Milstein · web-flow · commit 677e2eef4ca7 · 2026-03-03T16:39:00.000-05:00
Update Kafka on OpenShift doc for student-facing content
diff --git a/kafka-on-openshift.md b/kafka-on-openshift.md
@@ -19,249 +19,26 @@ Kafka uses a **publish-subscribe** model organized around the following core con
   each partition assigned to exactly one member.
 
 Running Kafka on [NERC OpenShift](https://nerc-project.github.io/nerc-docs/openshift/)
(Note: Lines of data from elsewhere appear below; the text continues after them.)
(** ** What the bridge promises to the detectors

    [ok] is the invariant of the sink; [reported st pid lvl] that an alert of
    that level for the process has been taken.  A report is total, keeps the
    invariant, is recorded, and never withdraws an earlier one. *)

Class AlertSink {W : Type} `{OS : HostOS W} (have_libbpf : bool)
    (ok : bridge * W -> Prop) (reported : bridge * W -> Z -> Z -> Prop) := {
  sink_suspicious pid why st : ok st -> is_u32 pid ->
    wp (bridge_signal_suspicious have_libbpf pid why) st (fun _ st' => ok st' /\
       (exists l, alarm_level l /\ reported st' pid l) /\
       forall p l, reported st p l -> reported st' p l);
  sink_malicious pid why st : ok st -> is_u32 pid ->
    wp (bridge_signal_malicious have_libbpf pid why) st (fun _ st' => ok st' /\
       reported st' pid VMI_THREAT_MALICIOUS /\
       forall p l, reported st p l -> reported st' p l);
}.

Definition bridge_ok {W} (st : bridge * W) : Prop := wf_bridge st.1 /\ accounted st.1.
Definition bridge_reported {W} (st : bridge * W) (pid lvl : Z) : Prop := delivered st.1 pid lvl.

#[global] Instance bridge_alert_sink {W} `{OS : HostOS W, !ClockWorks W} have_libbpf :
  AlertSink (W := W) have_libbpf bridge_ok bridge_reported.
Proof.
  split; intros pid why [b w] [Hwf Hacc] Hp.
  - eapply wp_mono; [by apply signal_suspicious_spec|]. intros u [b' w'] Hs.
    destruct (signalled_level _ _ _ _ ltac:(by left) Hs) as (l & Hl & _ & Hd), Hs as [? ? _ Hm _].
    split_and!; [done|by exists l|done].
  - eapply wp_mono; [by apply signal_malicious_spec|]. intros u [b' w'] Hs.
    destruct (signalled_level _ _ _ _ ltac:(by right) Hs) as (l & Hl & Hlm & Hd).
    rewrite Hlm in Hd by done. destruct Hs as [? ? _ Hm _]. by split_and!.
Qed.

(** The same sink, with the attempts made since some moment. *)
Definition bridge_since {W} (base : list attempt) (st : bridge * W) : Prop :=
  bridge_ok st /\ base `prefix_of` attempts st.1.

#[global] Instance bridge_history_sink {W} `{OS : HostOS W, !ClockWorks W} have_libbpf base :
  AlertSink (W := W) have_libbpf (bridge_since base) bridge_reported.
Proof.
  split; intros pid why [b w] [[Hwf Hacc] Hb] Hp.
  - eapply wp_mono; [by apply signal_suspicious_spec|]. intros u [b' w'] Hs.
    destruct (signalled_level _ _ _ _ ltac:(by left) Hs) as (l & Hl & _ & Hd), Hs as [? ? _ Hm Hh].
    split_and!; [split; [done|by etransitivity]|by exists l|done].
  - eapply wp_mono; [by apply signal_malicious_spec|]. intros u [b' w'] Hs.
    destruct (signalled_level _ _ _ _ ltac:(by right) Hs) as (l & Hl & Hlm & Hd).
    rewrite Hlm in Hd by done. destruct Hs as [? ? _ Hm Hh]. split_and!; [split; [done|by etransitivity]|done|done].
Qed.

(** ** Bursts *)

(** The verdicts of a sequence of requests (level, time) for one process. *)
Fixpoint policy_run (st : pid_policy_state) (reqs : list (Z * Z))
  : list verdict * pid_policy_state :=
  match reqs with
  | [] => ([], st)
  | (lvl, now) :: reqs' =>
      let '(v, st1) := threat_policy_step st lvl now in
      let '(vs, st2) := policy_run st1 reqs' in
      (v :: vs, st2)
  end.

Lemma suspicious_step_in_window st t0 now k :
  burst_window_start_ns st = t0 -> suspicious_burst st = k -> 0 < t0 -> 0 <= k < 4294967295 ->
  t0 <= now <= t0 + POLICY_ESCALATION_WINDOW_NS -> is_u64 now ->
  let '(v, st') := threat_policy_step st VMI_THREAT_SUSPICIOUS now in
  burst_window_start_ns st' = t0 /\ suspicious_burst st' = k + 1 /\
  escalated v = (3 <=? k + 1) /\
  effective v = (if 3 <=? k + 1 then VMI_THREAT_MALICIOUS else VMI_THREAT_SUSPICIOUS) /\
  (escalated v = true -> suppress_emit v = false).
Proof.
  intros H1 H2 Hpos Hk Hnow Hu. unfold threat_policy_step. rewrite Z.eqb_refl, H1, H2.
  assert ((t0 =? 0) = false) as -> by lia.
  assert ((POLICY_ESCALATION_WINDOW_NS <? u64 (now - t0)) = false) as ->.
  { apply Z.ltb_ge. unfold POLICY_ESCALATION_WINDOW_NS in *. ulia. }
  cbn [orb]. cbv iota. assert (u32 (k + 1) = k + 1) as -> by ulia.
  change POLICY_ESCALATION_COUNT with 3. destruct (3 <=? k + 1); cbn; rewrite ?andb_false_r; done.
Qed.

(** The first suspicious request of a new window opens it. *)
Lemma suspicious_step_opens st now :
  (burst_window_start_ns st = 0 \/
   POLICY_ESCALATION_WINDOW_NS < u64 (now - burst_window_start_ns st)) ->
  let '(v, st') := threat_policy_step st VMI_THREAT_SUSPICIOUS now in
  burst_window_start_ns st' = now /\ suspicious_burst st' = 1 /\
  escalated v = false /\ effective v = VMI_THREAT_SUSPICIOUS.
Proof.
  intros Hw. unfold threat_policy_step. rewrite Z.eqb_refl.
  assert ((burst_window_start_ns st =? 0) ||
          (POLICY_ESCALATION_WINDOW_NS <? u64 (now - burst_window_start_ns st)) = true) as ->.
  { destruct Hw as [->|Hw]; [done|]. apply orb_true_iff. right. by apply Z.ltb_lt. }
  done.
Qed.

Lemma burst_index_shift k : (3 <=? k + 1) = (2 <=? k + Z.of_nat 0).
Proof. apply Bool.eq_iff_eq_true. rewrite !Z.leb_le. lia. Qed.

Lemma burst_tail st t0 k ts i v :
  burst_window_start_ns st = t0 -> suspicious_burst st = k -> 0 < t0 -> 0 <= k ->
  k + Z.of_nat (length ts) < 4294967295 ->
  Forall (fun t => is_u64 t /\ t0 <= t <= t0 + POLICY_ESCALATION_WINDOW_NS) ts ->
  (policy_run st (map (pair VMI_THREAT_SUSPICIOUS) ts)).1 !! i = Some v ->
  escalated v = (2 <=? k + Z.of_nat i) /\
  effective v = (if 2 <=? k + Z.of_nat i then VMI_THREAT_MALICIOUS else VMI_THREAT_SUSPICIOUS) /\
  (escalated v = true -> suppress_emit v = false).
Proof.
  intros H1 H2 Hpos Hk Hlen Hts. revert st k i H1 H2 Hk Hlen.
  induction Hts as [|t ts [Hu Ht] _ IH]; intros st k i H1 H2 Hk Hlen Hi; [done|].
  cbn [map policy_run] in Hi. cbn [length] in Hlen.
  pose proof (suspicious_step_in_window st t0 t k H1 H2 Hpos ltac:(lia) Ht Hu) as Hs.
  destruct (threat_policy_step _ _ _) as [v0 st1]. destruct Hs as (G1 & G2 & G3 & G4 & G5).
  specialize (IH st1 (k + 1)).
  destruct (policy_run st1 _) as [vs st2]. destruct i as [|i]; cbn in Hi.
  - simplify_eq. rewrite G3 in *. rewrite G4.
    by rewrite (burst_index_shift (suspicious_burst st)) in *.
  - replace (k + Z.of_nat (S i)) with (k + 1 + Z.of_nat i) by lia.
    apply IH; [done|done|lia|lia|done].
Qed.
Lemma baseline_written p t i tbl1 :
  wf_walker t -> baseline_slot (privilege_baseline t) (p_pid p) = (i, tbl1) ->
  privilege_checked p t (Walker (active_offsets t) (offsets_initialized t) (btf_offsets t)
    (<[i := entry_of (privilege_generation t) p]> tbl1) (privilege_generation t)).
Proof.
  intros Hwf Hb. pose proof Hwf as [Hl Hu].
  pose proof (baseline_slot_spec _ (p_pid p) Hu (wf_walker_nonempty t Hwf)) as Hs.
  rewrite Hb in Hs. destruct Hs as [Hs Hev].
  assert (owns b_used b_pid (p_pid p) (entry_of (privilege_generation t) p)) as Ho by done.
  split; cbn [privilege_baseline privilege_generation offsets_initialized active_offsets]; [|done|done| | |].
  - split; [cbn; rewrite length_insert; rewrite (so_len _ _ _ _ _ _ _ Hs); done|].
    by apply (slot_update_unique _ _ _ _ _ _ _ _ Hu Hs Ho).
  - apply (slot_update_find _ _ _ _ _ _ _ _ Hu Hs Ho).
  - intros pid Hne. destruct (slot_update_other _ _ _ _ _ _ _ _ Hu Hs Ho pid Hne)
      as [?|(e & He & [Hlive <-] & _)]; [by left|]. right. exists e.
    split; [by apply (find_key_at _ _ _ i)|]. by apply Hev.
  - unfold baseline_slot in Hb.
    destruct (find_baseline _ _); [|unfold alloc_baseline in Hb]; simplify_eq/=.
    + apply used_slots_insert.
    + rewrite list_insert_insert_eq. apply used_slots_insert.
Qed.

Section privilege.
Context {W : Type} `{OS : HostOS W} (have_libbpf : bool).
Context (ok : bridge * W -> Prop) (reported : bridge * W -> Z -> Z -> Prop).
Context `{AS : !AlertSink have_libbpf ok reported}.
Abbreviation T := (walker * (bridge * W))%type.
Implicit Types (st : T) (p : vmi_process) (l ps : list vmi_process).

(** An alarm raised under a condition. *)
Lemma signal_if (c : bool) pid why st (Q : Z -> T -> Prop) :
  ok st.2 -> is_u32 pid ->
  (forall st', st'.1 = st.1 -> reports ok reported st st' ->
     (c = true -> alarmed reported st' pid) -> (c = false -> st' = st) -> Q (Z.b2z c) st') ->
  wp (if c then _ ← signal have_libbpf pid why; mret 1 else mret 0) st Q.
Proof.
  intros Hok Hp HQ. destruct c.
  - eapply signal_one; [done..|]. intros st' ? ? ?. by apply HQ.
  - wp_step. by apply HQ.
Qed.

Lemma check_privilege_spec p st :
  ok st.2 -> is_u32 (p_pid p) -> wf_walker st.1 ->
  wp (check_privilege have_libbpf p) st (fun d st' => reports ok reported st st' /\
    if monitored p then
      d = alarms (base_of (privilege_baseline st.1) (p_pid p)) p /\
      (0 < d -> alarmed reported st' (p_pid p)) /\ (d = 0 -> st'.2 = st.2) /\
      privilege_checked p st.1 st'.1
    else d = 0 /\ st' = st).
Proof.
  intros Hok Hp Hwf. unfold check_privilege, monitored. wp_step; cbn [negb]; [by wp_step|].
  wp_step. apply wp_wget. destruct (baseline_slot _ _) as [i tbl1] eqn:Hb.
  pose proof (baseline_slot_spec _ (p_pid p) (ww_unique _ Hwf) (wf_walker_nonempty _ Hwf)) as Hs.
  rewrite Hb in Hs. destruct Hs as [Hs _]. rewrite (so_at _ _ _ _ _ _ _ Hs).
  pose proof (so_owns _ _ _ _ _ _ _ Hs) as [_ Hown].
  wp_step. apply wp_wset. wp_step.
  apply signal_if; [done|done|]. intros st1 E1 R1 A1 N1.
  wp_step. apply signal_if; [apply R1|done|]. intros st2 E2 R2 A2 N2.
  wp_step. apply wp_wget. wp_step. apply wp_wset. wp_step. rewrite alarms_fresh.
  rewrite E1 in E2. cbn [fst] in E2. rewrite E2. rewrite Hown.
  pose proof (baseline_written p st.1 i tbl1 Hwf Hb) as Hpc.
  split; [split; [apply R2|]|split_and!; [done| | |exact Hpc]].
  - intros pid lvl Hr. apply (r_mono _ _ _ _ R2), (r_mono _ _ _ _ R1). exact Hr.
  - rewrite <- alarms_fresh. intros Hd.
    destruct (caps_expanded _ p); [by apply A2|]. destruct (root_transition _ p); [|done].
    exact (reports_alarmed ok reported st1 st2 _ R2 (A1 eq_refl)).
  - rewrite <- alarms_fresh. intros Hd.
    destruct (caps_expanded _ p), (root_transition _ p); cbn in Hd; try lia.
    rewrite N2, N1 by done. done.
Qed.

Fixpoint scan_alarms (tbl : list privilege_baseline_entry) ps : Z :=
  match ps with
  | [] => 0
  | p :: rest => (if monitored p then alarms (base_of tbl (p_pid p)) p else 0) + scan_alarms tbl rest
  end.

Lemma scan_alarms_ext tbl tbl' ps :
  (forall p, p ∈ ps -> base_of tbl (p_pid p) = base_of tbl' (p_pid p)) ->
  scan_alarms tbl ps = scan_alarms tbl' ps.
Proof.
  induction ps as [|p ps IH]; intros He; cbn [scan_alarms]; [done|].
  rewrite (He p), IH by set_solver. done.
Qed.

(** While there is room, a check leaves the records of the others alone. *)
Lemma checked_room p t t' pid :
  wf_walker t -> privilege_checked p t t' -> (used_slots (privilege_baseline t) < MAX_PRIV_BASELINE)%nat ->
  pid <> p_pid p -> base_of (privilege_baseline t') pid = base_of (privilege_baseline t) pid.
Proof.
  intros Hwf Hpc Hroom Hne. destruct (pc_other _ _ _ Hpc pid Hne) as [?|(e & _ & Hall)]; [done|].
  rewrite used_slots_full, (ww_len _ Hwf) in Hroom; [lia|].
  eapply Forall_impl; [exact Hall|]. by intros ? [? _].
Qed.
(** The fork-bomb detector counts and reports, once each, exactly the
    processes of the list (other than pid 0) that have at least the threshold of
    children in the list; a threshold of 0 stands for 256. *)
Theorem detect_fork_bomb_exact t b w ps threshold :
  P w -> offsets_initialized t = true -> init_task_addr s <> 0 -> guest_tasks w t ps ->
  (calloc_ok w).1 = true -> (length ps <= 4096)%nat -> ok (b, w) ->
  exists st' pids, task_walker_detect_fork_bomb have_libbpf s threshold (t, (b, w)) =
      Some (Some (Z.of_nat (length pids)), st') /\
    st'.1 = t /\ ok st'.2 /\ NoDup pids /\ Forall (alarmed reported st') pids /\
    forall pid, pid ∈ pids <-> pid ∈ map p_pid ps /\ pid <> 0 /\
      (if threshold =? 0 then 256 else threshold) <=
      Z.of_nat (length (List.filter (fun p => p_ppid p =? pid) ps)).
Proof.
  intros Hp Hi Hinit Hring Ha Hlen Hok.
  set (th := if threshold =? 0 then 256 else threshold).
  cut (wp (task_walker_detect_fork_bomb have_libbpf s threshold) (t, (b, w)) (fun n st' =>
    n = Some (Z.of_nat (length (fork_bombs ps th [] ps))) /\ st'.1 = t /\ ok st'.2 /\
    Forall (alarmed reported st') (fork_bombs ps th [] ps))).
  { intros (r & st' & Hr & -> & H1 & H2 & H3). exists st', (fork_bombs ps th [] ps).
    destruct (fork_bombs_spec ps th [] ps) as [Hnd Hin]. split_and!; try done.
    intros pid. rewrite Hin. unfold children_of.
    assert (u32 (Z.of_nat (length (List.filter (fun p => p_ppid p =? pid) ps))) =
            Z.of_nat (length (List.filter (fun p => p_ppid p =? pid) ps))) as ->.
    { pose proof (List.filter_length_le (fun p => p_ppid p =? pid) ps). ulia. }
    set_solver. }
  unfold task_walker_detect_fork_bomb. change DEFAULT_FORK_BOMB_THRESHOLD with 256. fold th.
  eapply with_snapshot_ring; [done..|]. intros w' Hp'. rewrite take_ge by done.
  eapply wp_mono; [apply (fork_bomb_loop_spec _ ok reported); [by eapply ok_host|by eapply ring_pids]|].
  intros n st' (H1 & [H2 _] & -> & H3). by split_and!.
Qed.

(** C26. Privilege escalation is detected as a transition between scans.  With the
    init task's address given and the offset profile selected, on a guest whose memory
    holds a list of at most 4096 tasks with distinct pids, and while the baseline table
    has room for them: the detector raises for each monitored process exactly the alarms
    of its credentials against those recorded when it was last seen (euid became 0, or
    a capability was gained, in a program not on the allow list), and none for a
    process seen for the first time, a root process included; each alarmed process is
    reported, the new credentials are recorded, and the records of absent processes are
    kept.  If the snapshot cannot be allocated the detector returns its error and changes
    nothing. *)
Theorem detect_privilege_escalation_exact t b w ps :
  P w -> offsets_initialized t = true -> init_task_addr s <> 0 -> guest_tasks w t ps ->
  (length ps <= 4096)%nat -> ok (b, w) -> wf_walker t -> NoDup (map p_pid ps) ->
  (used_slots (privilege_baseline t) + length ps <= MAX_PRIV_BASELINE)%nat ->
  if (calloc_ok w).1 then
    exists st', task_walker_detect_privilege_escalation have_libbpf s (t, (b, w)) =
        Some (Some (scan_alarms (privilege_baseline t) ps), st') /\
      ok st'.2 /\ wf_walker st'.1 /\
      (forall p, p ∈ ps -> monitored p = true ->
         base_of (privilege_baseline st'.1) (p_pid p) =
           Some (entry_of (u32 (privilege_generation t + 1)) p) /\
         (0 < alarms (base_of (privilege_baseline t) (p_pid p)) p -> alarmed reported st' (p_pid p))) /\
      (forall pid, (pid ∉ map p_pid ps) ->
         base_of (privilege_baseline st'.1) pid = base_of (privilege_baseline t) pid)
  else task_walker_detect_privilege_escalation have_libbpf s (t, (b, w)) =
         Some (None, (t, (b, (calloc_ok w).2))).
Proof.
  intros Hp Hi Hinit Hring Hlen Hok Hwf Hnd Hroom.
  destruct ((calloc_ok w).1) eqn:Ha; [|by apply with_snapshot_oom].
  set (t1 := Walker (active_offsets t) (offsets_initialized t) (btf_offsets t)
               (privilege_baseline t) (u32 (privilege_generation t + 1))).
  cut (wp (task_walker_detect_privilege_escalation have_libbpf s) (t, (b, w)) (fun n st' =>
    n = Some (scan_alarms (privilege_baseline t) ps) /\ ok st'.2 /\ privilege_scanned ps t1 st'.1 /\
    forall p, p ∈ ps -> monitored p = true ->
      0 < alarms (base_of (privilege_baseline t) (p_pid p)) p -> alarmed reported st' (p_pid p))).
  { intros (r & st' & Hr & -> & H1 & [S1 S2 S3 S4 S5] & H3). exists st'. split_and!; try done.
    intros p Hin Hm. split; [by apply S3|by apply H3]. }
  unfold task_walker_detect_privilege_escalation.
  eapply with_snapshot_ring; [done..|]. intros w' Hp'. rewrite take_ge by done.
  wp_step. apply wp_wset. fold t1.
  eapply wp_mono; [apply (privilege_scan_spec have_libbpf ok reported);
    [by eapply ok_host|by eapply ring_pids|done|by destruct Hwf|done]|].
  intros n st' ([H1 _] & -> & H2 & H3). by split_and!.
Qed.
End claims.

(** ** A guest with two tasks

    On the page tables of the small guest: the idle task at the start of the
    first kernel page, an orphan shell (pid 100, parent 77, which is not in the
    list) half-way, their credentials in the second page. *)

Definition task_a : Z := 0xffffffff82200000.
Definition task_b : Z := 0xffffffff82200800.
Definition ghost_task : Z := 0xffffffff82201800.
Definition cred_a : Z := 0xffffffff82201000.
Definition cred_b : Z := 0xffffffff82201100.

Definition frame_of (gva : Z) : Z :=
  0x7f0000000000 + (if gva <? cred_a then 0x6000 else 0x5000) + gva mod 4096.
Definition set64 (gva v : Z) : gmap Z Z -> gmap Z Z := poke (frame_of gva) (le_encode 8 v).
Definition set32 (gva v : Z) : gmap Z Z -> gmap Z Z := poke (frame_of gva) (le_encode 4 v).

Definition two_tasks : gmap Z Z :=
  set64 (task_a + 0x298) (task_b + 0x298) $ set64 (task_b + 0x298) (task_a + 0x298) $
  set32 (task_b + 0x398) 100 $ set32 (task_b + 0x39c) 100 $ set64 (task_b + 0x2b0) ghost_task $
  set32 (ghost_task + 0x398) 77 $ poke (frame_of (task_b + 0x558)) [98; 97; 115; 104] $
  set64 (task_b + 0x268) 0x1234 $ set64 (task_a + 0x538) cred_a $ set64 (task_b + 0x538) cred_b $
  set32 (cred_b + 0x04) 1000 $ set32 (cred_b + 0x14) 1000 $
  zeros (frame_of task_a) 4096 $ zeros (frame_of cred_a) 4096 demo_memory.

Definition guest_session : vmi_session :=
  Session (-1) (-1) [] 0 [demo_slot] 4242 (-1) 0 0 false 0 task_a 0x1000.

Definition guest_world : mock := set_remote (fun _ => two_tasks) mock_init.

Definition walker_ready : walker :=
  Walker OFFSETS_6_6 true None (replicate MAX_PRIV_BASELINE baseline_zero) 0.

Definition proc_a : vmi_process :=
  Process task_a 0 0 0 0 0 0 0 EmptyString 0 cred_a 0 0 0 0 0.
Definition proc_b : vmi_process :=
  Process task_b 100 100 77 1000 0 1000 0 "bash" 0x1234 cred_b 0 0 0 0 0.

Lemma guest_readable w : readable guest_session w.
Proof. apply (one_remote_slot_readable _ demo_slot); [done| |done]. split; cbn; lia. Qed.

(** [task_in par]: evaluate the fields of a task whose real_parent is [par]. *)
Ltac task_in par :=
  split; [..|split; vm_compute; reflexivity];
  match goal with
  | |- ppid_at _ _ _ _ _ => exists par; split; vm_compute; reflexivity
  | _ => vm_compute; reflexivity
  end.

Lemma two_tasks_ring :
  task_ring guest_session guest_world OFFSETS_6_6 task_a task_a [proc_a; proc_b].
Proof.
  apply (ring_more _ _ _ _ _ _ task_b); [|vm_compute; reflexivity|done|apply ring_last].
  - task_in 0.
  - task_in ghost_task.
  - vm_compute. reflexivity.
Qed.

Lemma bridge_boot_ok (w : mock) : bridge_ok (bridge_boot, w).
Proof. split; [exact bridge_boot_wf|by apply zero_table_accounted]. Qed.

Lemma walker_ready_wf : wf_walker walker_ready.
Proof. split; [apply length_replicate|by apply slots_unique_dead]. Qed.

Lemma proc_b_listed : proc_b ∈ [proc_a; proc_b].
Proof. set_solver. Qed.

Lemma snapshot_is_task_list_witness :
  exists w', snapshot_processes guest_session MAX_TASK_SNAPSHOT (walker_ready, (bridge_boot, guest_world)) =
    Some (Some [proc_a; proc_b], (walker_ready, (bridge_boot, w'))).
Proof.
  apply (snapshot_is_task_list guest_session (readable guest_session) walker_ready bridge_boot
           guest_world [proc_a; proc_b]).
  - apply guest_readable.
  - reflexivity.
  - done.
  - exact two_tasks_ring.
Defined.

Lemma walks_terminate_witness :
  exists r st', task_walker_dump guest_session (walker_ready, (bridge_boot, guest_world)) = Some (r, st').
Proof.
  refine (proj2 (proj2 (walks_terminate guest_session (readable guest_session) walker_ready bridge_boot
           guest_world 100 _ _ _))).
  - apply guest_readable.
  - reflexivity.
  - done.
Defined.

Lemma find_pid_finds_task_witness :
  exists w', task_walker_find_pid guest_session 100 (walker_ready, (bridge_boot, guest_world)) =
    Some (Some task_b, (walker_ready, (bridge_boot, w'))).
Proof.
  apply (find_pid_finds_task guest_session (readable guest_session) walker_ready bridge_boot
           guest_world [proc_a; proc_b] 100).
  - apply guest_readable.
  - reflexivity.
  - done.
  - exact two_tasks_ring.
Defined.

Lemma detect_orphans_exact_witness :
  exists st', task_walker_detect_orphans false guest_session (walker_ready, (bridge_boot, guest_world)) =
    Some (Some 1, st') /\ alarmed bridge_reported st' 100.
Proof.
  destruct (detect_orphans_exact guest_session (readable guest_session) false bridge_ok bridge_reported
              ltac:(done) walker_ready bridge_boot guest_world [proc_a; proc_b])
    as (st' & H1 & _ & _ & H2).
  - apply guest_readable.
  - reflexivity.
  - done.
  - exact two_tasks_ring.
  - reflexivity.
  - cbn. lia.
  - apply bridge_boot_ok.
  - exists st'. split; [exact H1|]. apply (H2 proc_b proc_b_listed). reflexivity.
Defined.

Lemma detect_ancestry_exact_witness :
  exists st', task_walker_detect_suspicious_ancestry false guest_session
    (walker_ready, (bridge_boot, guest_world)) = Some (Some 0, st').
Proof.
  destruct (detect_ancestry_exact guest_session (readable guest_session) false bridge_ok bridge_reported
              ltac:(done) walker_ready bridge_boot guest_world [proc_a; proc_b])
    as (st' & H1 & _).
  - apply guest_readable.
  - reflexivity.
  - done.
  - exact two_tasks_ring.
  - reflexivity.
  - cbn. lia.
  - apply bridge_boot_ok.
  - exists st'. exact H1.
Defined.

Lemma detect_fork_bomb_exact_witness :
  exists st' (pids : list Z), task_walker_detect_fork_bomb false guest_session 1
    (walker_ready, (bridge_boot, guest_world)) = Some (Some (Z.of_nat (length pids)), st') /\ NoDup pids.
Proof.
  destruct (detect_fork_bomb_exact guest_session (readable guest_session) false bridge_ok bridge_reported
              ltac:(done) walker_ready bridge_boot guest_world [proc_a; proc_b] 1)
    as (st' & pids & H1 & _ & _ & H2 & _).
  - apply guest_readable.
  - reflexivity.
  - done.
  - exact two_tasks_ring.
  - reflexivity.
  - cbn. lia.
  - apply bridge_boot_ok.
  - exists st', pids. exact (conj H1 H2).
Defined.

Lemma detect_privilege_escalation_exact_witness :
  exists st', task_walker_detect_privilege_escalation false guest_session
    (walker_ready, (bridge_boot, guest_world)) = Some (Some 0, st') /\
    base_of (privilege_baseline st'.1) 100 = Some (entry_of 1 proc_b).
Proof.
  destruct (detect_privilege_escalation_exact guest_session (readable guest_session) false bridge_ok
              bridge_reported ltac:(done) walker_ready bridge_boot guest_world [proc_a; proc_b])
    as (st' & H1 & _ & _ & H2 & _).
  - apply guest_readable.
  - reflexivity.
  - done.
  - exact two_tasks_ring.
  - cbn. lia.
  - apply bridge_boot_ok.
  - exact walker_ready_wf.
  - vm_compute. repeat constructor; set_solver.
  - vm_compute. lia.
  - exists st'. split.
    + rewrite H1. vm_compute scan_alarms. reflexivity.
    + apply (H2 proc_b proc_b_listed). reflexivity.
Defined.

(** ** BTF dumps *)

(** A member line of [bpftool btf dump ... format raw]. *)
Definition btf_member_text (name : string) (type_id bits : Z) : string :=
  String "009"%char (String quote (name +:+ String quote (" type_id=" +:+ fmt_u type_id +:+
    " bits_offset=" +:+ fmt_u bits +:+ String newline EmptyString))).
-is the recommended approach for course workloads requiring persistent, scalable message
-streaming. This guide uses the **[Strimzi Operator](https://strimzi.io/)**,
-which is the standard Kubernetes-native method for deploying Kafka on OpenShift
-on NERC.
+is accomplished using the **[Strimzi Operator](https://strimzi.io/)**,
+which is the standard Kubernetes-native method for deploying Kafka on OpenShift.
 
 ## Prerequisites
 
-Before proceeding, ensure you have:
+For this guide, you will need:
 
-- Access to a [NERC OpenShift project](https://nerc-project.github.io/nerc-docs/openshift/logging-in/access-the-openshift-web-console/)
-- The `oc` CLI installed and authenticated to the NERC OpenShift cluster
-- Sufficient quota in your project (at least 3 vCPUs and 6 GiB memory recommended
-  for a minimal Kafka cluster)
+- Access to a NERC OpenShift project with Kafka already deployed
+  (provided by your instructor)
+- The bootstrap server address and CA certificate credentials
+  (provided by your instructor)
+- Your `TEAM_ID` (for authentication to the Kafka broker)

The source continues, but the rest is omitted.